With that he clapped me on the back and hurried out, leaving me slightly bewildered, but feeling suddenly that the world was an exciting place and life worth living again. Here was a chance to write a film script handed me on a platter. I had several more drinks at that bar, savouring the excitement of the moment with the warmth of the whisky. If I wrote a script — and it were good enough — Engles, I knew, would keep his word. I did not spare much thought for the private assignment he had given me. I did not know then that it was to oust from my mind any thought of writing a script until I wrote of the actual events that occurred at Col da Varda.
When I got back to the cottage that night Peggy met me at the door and she saw at once that our luck had turned. Her face lit up. We laughed together over the strangeness of it all and went out to celebrate, spending money without thought for the first time in months, planning the script I should write. The fact that we were to be separated again didn’t seem to matter. It was for a short time and we were people with a future if we could grasp hold of it.
So it was that, two days later, I found myself sharing a carriage with Joe Wesson. Engles’ description of him as ‘a fat, sluggish ape’ was cruel, but not inappropriate. He had heavy features. The skin below the sockets of his eyes was dragged down by great pouches. His cheeks swept in ample folds to his splendid chins and flapped like dewlaps as he talked. He weighed, I should guess, over fifteen stone. He was, in fact, one of the most impressive figures I have ever seen and to watch him fitting himself into his sleeping berth was as good as a visit to the panda’s cage at the London Zoo.

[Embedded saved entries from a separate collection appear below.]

(** * NodeVFS: a jailed filesystem backend (workspaces/vfs-node/src/index.ts)

    Shallow embedding of the path resolver ([_locOK], [_validatePath],
    [_fsPath]), the error normalizer ([wrapVFSErr]), the operations that
    sit on top of them ([_exists], [_removeFile], [_readSymlink],
    [_realPath], [_symlink]) and the watch multiplexer ([_onWatchEvent],
    [_watch]).

    Conventions.
    - JavaScript strings are [string]; [path.sep] is one character.
    - A host call either resolves with a value or rejects with a thrown
      JavaScript value ([HostResult]).
    - Every operation returns, next to its outcome, the list of host
      filesystem calls it issued, in order ([HostCall]).
    - Node's [path] module and the host filesystem are interfaces
      ([PathLib], [PathExtra], [HostFS]); [Posix] instantiates the first
      for concrete runs. *)

From Stdlib Require Import String Ascii List Arith Bool Lia.
Import ListNotations.
Local Open Scope string_scope.
Local Open Scope list_scope.

(* ===================================================================== *)
(** ** JavaScript string and array primitives used by the source *)
(* ===================================================================== *)

Module JS.

(** [s.startsWith(pre)] *)
Fixpoint startsWith (s pre : string) {struct pre} : bool :=
  match pre, s with
  | EmptyString, _ => true
  | String a pre', String b s' => Ascii.eqb a b && startsWith s' pre'
  | String _ _, EmptyString => false
  end.

(** [s.slice(n)] for [0 <= n] *)
Fixpoint slice (s : string) (n : nat) {struct n} : string :=
  match n, s with
  | O, _ => s
  | S n', String _ s' => slice s' n'
  | S _, EmptyString => EmptyString
  end.

(** [s[n]]: the character at index [n], or [undefined] *)
Definition charAt (s : string) (n : nat) : option ascii := String.get n s.

(** [s.split(sep)] for a one-character separator; never the empty array *)
Fixpoint split (sep : ascii) (s : string) : list string :=
  match s with
  | EmptyString => [EmptyString]
  | String c s' =>
      if Ascii.eqb c sep then EmptyString :: split sep s'
      else match split sep s' with
           | [] => [String c EmptyString]
           | h :: t => String c h :: t
           end
  end.

(** [arr.join(sep)] *)
Definition join (sep : string) (arr : list string) : string :=
  String.concat sep arr.

(** [a === b] on strings *)
Definition seq (a b : string) : bool := String.eqb a b.

(** [a === b] where [a] may be [undefined] *)
Definition oseq (a : option string) (b : string) : bool :=
  match a with
  | Some x => String.eqb x b
  | None => false
  end.

End JS.

(* ===================================================================== *)
(** ** Errors *)
(* ===================================================================== *)

(** Modelled from the spec: the class [VFSError] is imported from
    [@socketsecurity/vfs] and is not part of this source file.  The
    specification describes it as the canonical error that carries a
    message, a code and, where there is one, the original error as cause;
    [VFSError message code cause] is [new VFSError(message, { code, cause })].
    Its [code] is [None] when the constructor is called without one; what
    the class stores then is not fixed here, and such an error compares
    equal to no code.  Its [name] is ["VFSError"], the name [wrapVFSErr]
    looks for.

    [HostError] is any other [Error]; its [code] is [None] when the object
    has no string [code] property. *)
#[warnings="-register-all"]
Inductive JsError : Type :=
| HostError (name message : string) (code : option string)
| VFSError (message : string) (code : option string) (cause : option JsError).

(** A thrown value ([unknown]): an [Error], or anything else, of which
    only its string conversion matters. *)
Inductive JsValue : Type :=
| NotAnError (text : string)
| AnError (e : JsError).

Definition err_name (e : JsError) : string :=
  match e with
  | HostError n _ _ => n
  | VFSError _ _ _ => "VFSError"
  end.

Definition err_message (e : JsError) : string :=
  match e with
  | HostError _ m _ => m
  | VFSError m _ _ => m
  end.

Definition err_code (e : JsError) : option string :=
  match e with
  | HostError _ _ c => c
  | VFSError _ c _ => c
  end.

Definition err_cause (e : JsError) : option JsError :=
  match e with
  | HostError _ _ _ => None
  | VFSError _ _ c => c
  end.

(** [err instanceof VFSError] *)
Definition instanceofVFSError (e : JsError) : bool :=
  match e with
  | VFSError _ _ _ => true
  | HostError _ _ _ => false
  end.

(** [(err as { code?: unknown } | undefined)?.code] *)
Definition thrown_code (v : JsValue) : option string :=
  match v with
  | AnError e => err_code e
  | NotAnError _ => None
  end.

He was in a furious temper when he joined me on the platform at Victoria. He had a hangover and obviously hated travel. ‘You’re Neil Blair, are you?’ he said. He was panting, but for all that he was quick enough on his feet. ‘I’m Joe Wesson. We’ve been had for a couple of mugs, blast Engles’ God-damned soul! Why couldn’t he convince the Studios himself without sending us to shiver on a Dolomite, taking pictures and writing scripts?’ He heaved his gear on to the rack. ‘The Studios will do what he says anyway. He could just as well talk them into it. He’s got a tongue, and ‘tisn’t as though it’s rusty. But he must have the whole circus running around full of the same idea.’ He fitted himself into a corner seat facing the engine and, as though to bear out Engles’ theories, brought out a stack of Westerns, picked up the top one and settled himself to read.
He worked his way steadily down through that pile of Westerns as we crossed the Channel and the train rattled across France and through Switzerland — that is, when he wasn’t taking on food or drink, both of which he did noisily and in large quantities, or when he wasn’t sleeping, which he did even more noisily, snoring with a strange series of grunts that ended in a slight long-drawn-out whistle.
He didn’t talk much. But once he leaned across in a 1C friendly way and said, ‘New to the K.M. set-up, aren’t you, old man?’ He had a queer way of jerking his sentences out as though he were always short of breath. When I told him I was, he shook his head so that his cheeks quivered. ‘Good firm when you’re on top, but God help you when you’re not. They’re a hard lot. Can’t afford to make a mistake with them. If you do—’ he snapped his fingers expressively — ‘you’re finished. Engles is their big man at the moment. He may last one year. He may last five. Worked with him before?’
I told him what my previous association with Engles was. ‘Ah!’ he said. ‘Then you probably know him better than I do. Get to know men when you live with them like that. He can be charming. And then again he can be a devil. Most ruthless director I ever worked with. If a star doesn’t toe the line, they’re out — he’ll get a new star or make one. That’s how Lyn Barin jumped to fame in The Three Tombstones. The original star was Betty Carew. She threw a fit of temperament — wanted scenes played her own way. Engles chucked her off the set. His language was a poem in Technicolor. Next day he had the Barin girl there. No one had ever heard of her. And he made her a star right there on the set. He got the acting he wanted and the film was the better for it. Betty Carew had done good work for K.M. But she’s washed up now.’ He heaved a sigh. ‘Why you blokes ever come out of the Army, God knows! You’re safe there. Nobody can throw you out unless you do something stupid.’ Then he suddenly smiled. His smile was quite delightful. His face, for all its loose flesh, was strangely expressive. ‘Still, I admit I wouldn’t change places with ‘em. Life’s a fight anyway. There’s no fun in knowing you’re safe whether your work is good or bad.’ And he returned with a deep sigh of contentment to his Westerns.